Blanco was asked to write the poem by Freedom to Marry to mark the tenth anniversary of marriage equality in Massachusetts.

Blanco's Until We Could was turned into a beautiful and moving video.

The film, directed by David Lowery (Ain't Them Bodies Saints) and Yen Tan (Pit Stop), is narrated by actors Robin Wright (House of Cards) and Ben Foster (Lone Survivor).

“It seemed like the perfect fit immediately,” Blanco told The Daily Beast of the project. “It was a cause I believed in and wanted to be a part of. As the first openly gay inaugural poet, it felt very inspirational. Love is love, marriage is marriage. In both cases they come with the good and bad, the great and dysfunctional.”
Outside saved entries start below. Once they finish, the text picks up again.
(* ===== verification/KernelTasks.v ===== *)
(** * Tasks come and go in the running kernel

    The invariant of KernelInv.v after [isix_task_create], [isix_task_ref] and [isix_task_unref]
    called by a task, and after [cleanup_tasks] called by the idle task: the steps of a run in
    which the set of tasks changes. *)

From S2P Require Import Prelude.
From S2P Require Import DList.
From S2P Require Import Kernel.
From S2P Require Import Scheduler.
From S2P Require Import Task.
From S2P Require Import SchedInv.
From S2P Require Import SchedCore.
From S2P Require Import SchedTime.
From S2P Require Import SchedSleep.
From S2P Require Import MutexProofs.
From S2P Require Import MutexOwner.
From S2P Require Import Alloc.
From S2P Require Import TaskProofs.
From S2P Require Import TaskLife.
From S2P Require Import KernelInv.
From stdpp Require Import base numbers gmap list sorting.
From Stdlib Require Import ZArith Lia.
Local Open Scope Z_scope.

Section KernelTasks.
Context {HS : Type} {AL : Allocator HS}.
Implicit Types s : kstate HS.
Context (idle terminator reent_size : Z).

Local Notation kernel_ok := (kernel_ok idle).
Local Notation user_runs := (user_runs idle).

(** A task appears or goes; neither the running task nor the idle task is touched. *)
Lemma kernel_ok_tasks s s' :
  kernel_ok s -> sched_inv s' -> mtx_inv s' -> heads_ok s' -> graves_ok s' -> quiet s' -> run_state s' = run_state s ->
  (forall t o, k_tasks s' !! t = Some o -> t_state o = OSTHR_STATE_RUNNING -> k_tasks s !! t = Some o) ->
  (forall t o, t = k_currp s \/ t = idle -> k_tasks s !! t = Some o -> k_tasks s' !! t = Some o) ->
  Z.of_nat (size (k_tasks s')) < 2 ^ 31 -> kernel_ok s'.
Proof.
  intros [_ _ _ _ Hr [oc Hc] (oi & Hoi & Hai) Hrun Hcnt Hl _ _] Hi Hm Hh Hg Hq [= Ec Er El Ecc] Hn Hk Hsz.
  split; try congruence; try done.
  - intros t o Ho Hst. rewrite Ec. eapply Hr; [by apply Hn|done].
  - rewrite Ec. exists oc. apply Hk; [by left|done].
  - exists oi. split; [|done]. apply Hk; [by right|done].
Qed.

(** ** isix_task_create *)

(** What the call asks for: it is refused, the heap has no room, or the heap gives blocks at
    addresses where no task lives. *)
Definition creatable (depth prio flags : Z) s : Prop :=
  0 <= prio /\ Z.of_nat (size (k_tasks s)) + 1 < 2 ^ 31 /\
  ((CONFIG_ISIX_NUMBER_OF_PRIORITIES < prio \/ depth < ISIX_PORT_SCHED_MIN_STACK_DEPTH) \/
   is_Some (heap_after_failure reent_size depth flags (k_heap s)) \/
   exists t stack impure h, created_blocks reent_size depth flags (k_heap s) t stack impure h /\ vacant s t /\ stack <> NULL).

Lemma created_ok t stack depth impure func param prio flags h oc s s' :
  kernel_ok s -> vacant s t -> Z.of_nat (size (k_tasks s)) + 1 < 2 ^ 31 ->
  created terminator t stack depth impure func param prio flags h oc s s' -> kernel_ok s'.
Proof.
  intros Hk (Hnull & Hn & Hq) Hsz C. pose proof (same_core_elim _ _ (cr_run _ _ _ _ _ _ _ _ _ _ _ _ _ C)) as (E1 & E2 & E3 & E4).
  destruct (cr_task _ _ _ _ _ _ _ _ _ _ _ _ _ C) as (o & Ets & _ & _ & _ & Hst & _).
  assert (ended_state (t_state o) = false /\ t_state o <> OSTHR_STATE_RUNNING) as [He Hnr] by (by rewrite Hst; destruct (starts_suspended flags)).
  assert (forall h0, h0 <> QExit t -> is_ready_head h0 = false -> k_q s' !! h0 = k_q s !! h0) as Hw by (by eapply cr_waiting).
  eapply (kernel_ok_tasks s); [done|by eapply cr_inv|by eapply cr_mtx|..].
  - destruct (ko_heads _ Hk) as [H1 H2]. split.
    + intros e. rewrite E4, Hw by done. apply H1.
    + intros x. destruct (decide (x = t)) as [->|Hx]; [intros _; rewrite (cr_exit _ _ _ _ _ _ _ _ _ _ _ _ _ C); by eexists|].
      rewrite Ets, lookup_insert_ne, Hw by (done || congruence). apply H2.
  - destruct (ko_graves _ Hk) as [(zs & Hz & Hd) Hx Hown]. split.
    + exists zs. rewrite Hw by done. split; [done|]. rewrite <- Hd. by injection (same_core_debt _ _ (cr_run _ _ _ _ _ _ _ _ _ _ _ _ _ C)).
    + intros x ox. rewrite Ets, lookup_insert. case_decide as E; [subst x; intros [= <-]; by rewrite He|].
      intros Hox Hend. rewrite Hw by (congruence || done). by eapply Hx.
    + intros m om. rewrite (cr_mtxs _ _ _ _ _ _ _ _ _ _ _ _ _ C). intros Hom. destruct (Hown m om Hom) as [?|(ow & How & Hend)]; [by left|right].
      exists ow. rewrite Ets, lookup_insert_ne; [done|congruence].
  - eapply quiet_debt; [exact (ko_quiet _ Hk)|exact (same_core_debt _ _ (cr_run _ _ _ _ _ _ _ _ _ _ _ _ _ C))].
  - unfold run_state. rewrite E1, E2, E3. by rewrite (cr_count _ _ _ _ _ _ _ _ _ _ _ _ _ C).
  - intros x ox. rewrite Ets, lookup_insert. case_decide; [by intros [= <-]|done].
  - intros x ox _ Hx. rewrite Ets, lookup_insert_ne; [done|congruence].
  - rewrite Ets, map_size_insert_None by done. lia.
Qed.

Lemma create_ok func param depth prio flags s :
  kernel_ok s -> creatable depth prio flags s ->
  wp (isix_task_create terminator reent_size func param depth prio flags) (fun _ => kernel_ok) s.
Proof.
  intros Hk (Hp & Hsz & Hcase). pose proof (kernel_ok_allocates s Hk) as Hall. destruct (ko_curr _ Hk) as [oc Hoc].
  destruct (decide (CONFIG_ISIX_NUMBER_OF_PRIORITIES < prio \/ depth < ISIX_PORT_SCHED_MIN_STACK_DEPTH)) as [Hr|Hr].
  { eapply wp_mono; [by apply task_create_refused|]. by intros r s' (_ & ->). }
  destruct Hcase as [?|[[h Hh]|(t & stack & impure & h & Hb & Hv & Hs)]]; [done| |].
  - eapply wp_mono; [apply (task_create_without_memory_spec terminator reent_size func param depth prio flags h s); try done; lia|].
    intros r s' (_ & m & ->). eapply kernel_ok_mtx; [done|exact (ko_mtx _ Hk)|by apply same_mtxs_owners|done..].
  - eapply wp_mono; [apply (task_create_spec terminator reent_size func param depth prio flags t stack impure h oc s); try done;
      [by eapply ko_inv|by eapply ko_mtx|by eapply ko_schrun|lia|lia]|].
    intros r s' (_ & C). by eapply created_ok.
Qed.

(** ** cleanup_tasks *)

(** A task that has ended is done with: its control block goes away, or stays for the sake of
    those who still have a reference. *)
Lemma kernel_ok_dropped t o s s' :
  kernel_ok s -> alive s (k_currp s) -> k_tasks s !! t = Some o -> ended_state (t_state o) = true ->
  sched_inv s' -> mtx_inv s' -> (forall x, x <> t -> k_tasks s' !! x = k_tasks s !! x) ->
  (forall ot, k_tasks s' !! t = Some ot -> t_state ot = OSTHR_STATE_EXITED /\ k_q s' !! QExit t = Some []) ->
  (forall h, h <> QZombie -> h <> QExit t -> is_ready_head h = false -> k_q s' !! h = k_q s !! h) ->
  k_mtxs s' = k_mtxs s -> (exists zs, k_q s' !! QZombie = Some zs /\ k_ndeleted s' = Z.of_nat (length zs)) ->
  quiet s' -> k_evs s' = k_evs s -> run_state s' = run_state s -> kernel_ok s'.
Proof.
  intros Hk (oc & Hoc & Hec) Ho He Hi Hm Ets Et Eq Em Hz Hq Ev Er.
  assert (k_currp s <> t) as Hct by congruence.
  assert (idle <> t) as Hit by (destruct (ko_idle _ Hk) as (oi & Hoi & Ha); intros <-; rewrite Ho in Hoi; injection Hoi as <-; by destruct (t_state o)).
  destruct (ko_heads _ Hk) as [H1 H2]. destruct (ko_graves _ Hk) as [_ Hx Hown].
  eapply (kernel_ok_tasks s); try done.
  - split; [intros e; rewrite Ev, Eq by done; apply H1|]. intros x. destruct (decide (x = t)) as [->|Hxt].
    + intros [ot Hot]. destruct (Et ot Hot) as [_ ->]. by eexists.
    + rewrite Ets, Eq by (congruence || done). apply H2.
  - split; [done| |].
    + intros x ox Hox Hend. destruct (decide (x = t)) as [->|Hxt]; [by eapply Et|]. rewrite Eq by (congruence || done).
      eapply Hx; [rewrite <- Ets by done; exact Hox|done].
    + intros m om. rewrite Em. intros Hom. destruct (Hown m om Hom) as [?|(ow & How & Hend)]; [by left|right].
      exists ow. rewrite Ets; [done|]. intros E. rewrite E, Ho in How. congruence.
  - intros x ox Hox Hst. destruct (decide (x = t)) as [->|Hxt]; [|by rewrite <- Ets].
    destruct (Et ox Hox) as [E _]. congruence.
  - intros x ox Hxc Hox. rewrite Ets; [done|]. by destruct Hxc as [-> | ->].
  - eapply Z.le_lt_trans; [|exact (ko_size _ Hk)]. rewrite <- !size_dom. apply inj_le, subseteq_size. intros x [ox Hox]%elem_of_dom.
    apply elem_of_dom. destruct (decide (x = t)) as [->|Hxt]; [by exists o|]. rewrite <- Ets by done. by exists ox.
Qed.

Lemma cleaned_up_ok t o zs s s' :
  kernel_ok s -> alive s (k_currp s) -> k_q s !! QZombie = Some (t :: zs) -> k_tasks s !! t = Some o ->
  ended_state (t_state o) = true -> cleaned_up t o zs s s' -> kernel_ok s'.
Proof.
  intros Hk Hc Hz Ho He C. pose proof (same_core_elim _ _ (cu_run _ _ _ _ _ C)) as (E1 & E2 & E3 & E4). simpl in *.
  destruct (gv_dead _ (ko_graves _ Hk)) as (zs0 & Hz0 & Hd). assert (zs0 = t :: zs) as -> by congruence.
  pose proof (list_bound QZombie (t :: zs) s (proj1 (ko_inv _ Hk)) Hz) as Hb. pose proof (ko_size _ Hk). cbn [length] in *.
  eapply (kernel_ok_dropped t o); [done|done|done|done|by eapply cu_inv|by eapply cu_mtx|..].
  - intros x Hx. rewrite (cu_task _ _ _ _ _ C). destruct (_ =? 0); [by rewrite lookup_delete_ne|by rewrite lookup_insert_ne].
  - intros ot. rewrite (cu_task _ _ _ _ _ C), (cu_exit _ _ _ _ _ C). destruct (_ =? 0); [by rewrite lookup_delete_eq|].
    rewrite lookup_insert_eq. by intros [= <-].
  - exact (cu_waiting _ _ _ _ _ C).
  - exact (cu_mtxs _ _ _ _ _ C).
  - exists zs. rewrite (cu_zombies _ _ _ _ _ C), (cu_dead _ _ _ _ _ C), Hd. split; [done|].
    rewrite u32_id by (unfold in_u32; lia). lia.
  - pose proof (ko_quiet _ Hk) as (Q1 & Q2 & Q3). pose proof (cu_run _ _ _ _ _ C) as Hr. injection Hr as F1 F2 F3.
    unfold quiet. by rewrite F1, F2, F3.
  - done.
  - unfold run_state. rewrite E1, E2, E3. by rewrite (cu_count _ _ _ _ _ C).
Qed.

Lemma cleanup_dead_spec t o zs s :
  kernel_ok s -> k_currp s = idle -> k_q s !! QZombie = Some (t :: zs) -> k_tasks s !! t = Some o ->
  wp cleanup_tasks (fun _ s' => kernel_ok s' /\ cleaned_up t o zs s s') s.
Proof.
  intros Hk Hcur Hz Ho. destruct (gv_dead _ (ko_graves _ Hk)) as (zs0 & Hz0 & Hd). assert (zs0 = t :: zs) as -> by congruence.
  destruct (r_at _ _ _ _ _ (proj1 (ko_inv _ Hk)) QZombie _ t Hz) as (o' & Ho' & Hst); [by left|]. simpl in Hst.
  assert (o' = o) as -> by congruence. assert (ended_state (t_state o) = true) as He by (by rewrite Hst).
  eapply wp_mono; [apply (cleanup_tasks_spec t o zs s); try done|].
  - by eapply ko_inv.
  - by eapply ko_mtx.
  - by eapply kernel_ok_allocates.
  - rewrite Hd. cbn [length]. lia.
  - by eapply gv_exit; [exact (ko_graves _ Hk)|..].
  - by eapply grave_owned; [exact (ko_mtx _ Hk)|exact (ko_graves _ Hk)|..].
  - intros [] s' C. split; [|done]. eapply cleaned_up_ok; try done. rewrite Hcur. destruct (ko_idle _ Hk) as (oi & Hoi & Ha).
    exists oi. split; [done|]. by destruct (t_state oi).
Qed.

Lemma cleanup_ok s : kernel_ok s -> k_currp s = idle -> wp cleanup_tasks (fun _ => kernel_ok) s.
Proof.
  intros Hk Hcur. destruct (gv_dead _ (ko_graves _ Hk)) as (zs & Hz & Hd). destruct zs as [|t zs].
  { unfold cleanup_tasks. wp_step. wp_step. by rewrite Hd. }
  destruct (r_at _ _ _ _ _ (proj1 (ko_inv _ Hk)) QZombie _ t Hz) as (o & Ho & _); [by left|].
  eapply wp_mono; [by eapply cleanup_dead_spec|]. by intros [] s' [? _].
Qed.


(** ** isix_task_ref, isix_task_unref *)

Lemma with_refs_ok t o n s s' :
  kernel_ok s -> k_tasks s !! t = Some o -> same_clock (with_refs t o n s) s' -> same_ctl s s' ->
  k_critical_count s' = k_critical_count s -> kernel_ok s'.
Proof.
  intros Hk Ho Hsc Hctl Ecc. destruct (set_refcnt_inv t o n s (ko_inv _ Hk) (ko_mtx _ Hk) Ho) as (Hi0 & _ & _).
  destruct (same_clock_inv _ s' Hsc Hi0) as [Hi' _]. destruct Hsc as (Ets & _ & Eq & _).
  eapply (kernel_ok_same_ctl (QPrio 0)); try done; [|intros h _ _; by rewrite Eq].
  eapply calm_insert; [exact Ho|exact Ets|apply tame_refl|done|]. destruct (decide (t = idle)) as [->|]; [right|by left].
  destruct (ko_idle _ Hk) as (oi & Hoi & Ha). by simplify_eq.
Qed.

Lemma ref_ok t s : kernel_ok s -> is_Some (k_tasks s !! named s t) -> wp (isix_task_ref t) (fun _ => kernel_ok) s.
Proof.
  intros Hk [o Ho]. assert (0 <= k_critical_count s) by (by rewrite (ko_count _ Hk)).
  destruct (decide (t_refcnt o < OSREF_T_MAX)).
  - eapply wp_mono; [by eapply task_ref_spec|]. intros r s' (_ & ? & ? & ?). by eapply with_refs_ok.
  - eapply wp_mono; [eapply task_ref_refused; try done; lia|]. intros r s' (_ & ? & ? & ?). by eapply kernel_ok_same_clock.
Qed.

Lemma unref_ok t s :
  kernel_ok s -> user_runs s -> is_Some (k_tasks s !! named s t) -> wp (isix_task_unref t) (fun _ => kernel_ok) s.
Proof.
  intros Hk Hu [o Ho]. assert (0 <= k_critical_count s) by (by rewrite (ko_count _ Hk)).
  destruct (decide (t_refcnt o < 1)).
  { eapply wp_mono; [by eapply task_unref_refused|]. intros r s' (_ & ? & ? & ?). by eapply kernel_ok_same_clock. }
  destruct (decide (t_refcnt o = 1 /\ t_state o = OSTHR_STATE_EXITED)) as [[Hr Hst]|Hn].
  2: { eapply wp_mono; [eapply task_unref_spec; try done; lia|]. intros r s' (_ & ? & ? & ?). by eapply with_refs_ok. }
  assert (ended_state (t_state o) = true) as He by (by rewrite Hst). destruct (user_alive s Hu) as (oc & Hoc & Hec).
  assert (t <> NULL) as Ht by (intros ->; change (named s NULL) with (k_currp s) in Ho; congruence).
  assert (named s t = t) as En by (unfold named; by rewrite decide_False). rewrite En in Ho. clear En.
  eapply wp_mono; [apply (task_unref_last t o s); try done|].
  - by eapply ko_inv.
  - by eapply ko_mtx.
  - by eapply kernel_ok_allocates.
  - by eapply gv_exit; [exact (ko_graves _ Hk)|..].
  - by eapply grave_owned; [exact (ko_mtx _ Hk)|exact (ko_graves _ Hk)|..].
  - intros r s' (_ & Hi' & Hm' & Hrun & Ecc & Em & Ets & Eq & _ & _). pose proof (same_core_elim _ _ Hrun) as (E1 & E2 & E3 & E4).
    destruct (gv_dead _ (ko_graves _ Hk)) as (zs & Hz & Hd).
    eapply (kernel_ok_dropped t o s); try done.
    + by exists oc.
    + intros x Hx. by rewrite Ets, lookup_delete_ne.
    + intros ot. by rewrite Ets, lookup_delete_eq.
    + intros h _ Hh _. by rewrite Eq, lookup_delete_ne.
    + exists zs. rewrite Eq, lookup_delete_ne by done. split; [done|]. rewrite <- Hd. by injection (same_core_debt _ _ Hrun).
    + eapply quiet_debt; [exact (ko_quiet _ Hk)|exact (same_core_debt _ _ Hrun)].
    + unfold run_state. congruence.
Qed.

End KernelTasks.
The poem and video were the idea of Pete Spears, a Freedom to Marry volunteer, who said the film was shot with real couples in and around Austin, Texas.

A middle swath of the poem talks about the increasing momentum for marriage equality.

“When the fiery kick lines and fires were set for us by our our founding mother-fathers at Stonewall, we first spoke defiance. When we paraded glitter, leather, and rainbows made human, our word became pride down every city street, saying: Just let us be. But that wasn't enough. Parades became rallies – bold words on signs and mouths until a man claimed freedom as another word for marriage, and he said: Let us in, we said: love is love, proclaimed it into all eyes that would listen at every door that would open, until noes and maybes turned into yeses, town by town, city by city, state by state, understanding us and the woman who dared say enough until the gavel struck into law what we always knew: Love is the right to say: I do and I do and I do ...” (The video is embedded on this page. Visit our video library for more videos.)

Blanco's latest collection of poems, The Prince of los Cocuyos: A Miami Childhood, arrives September 30.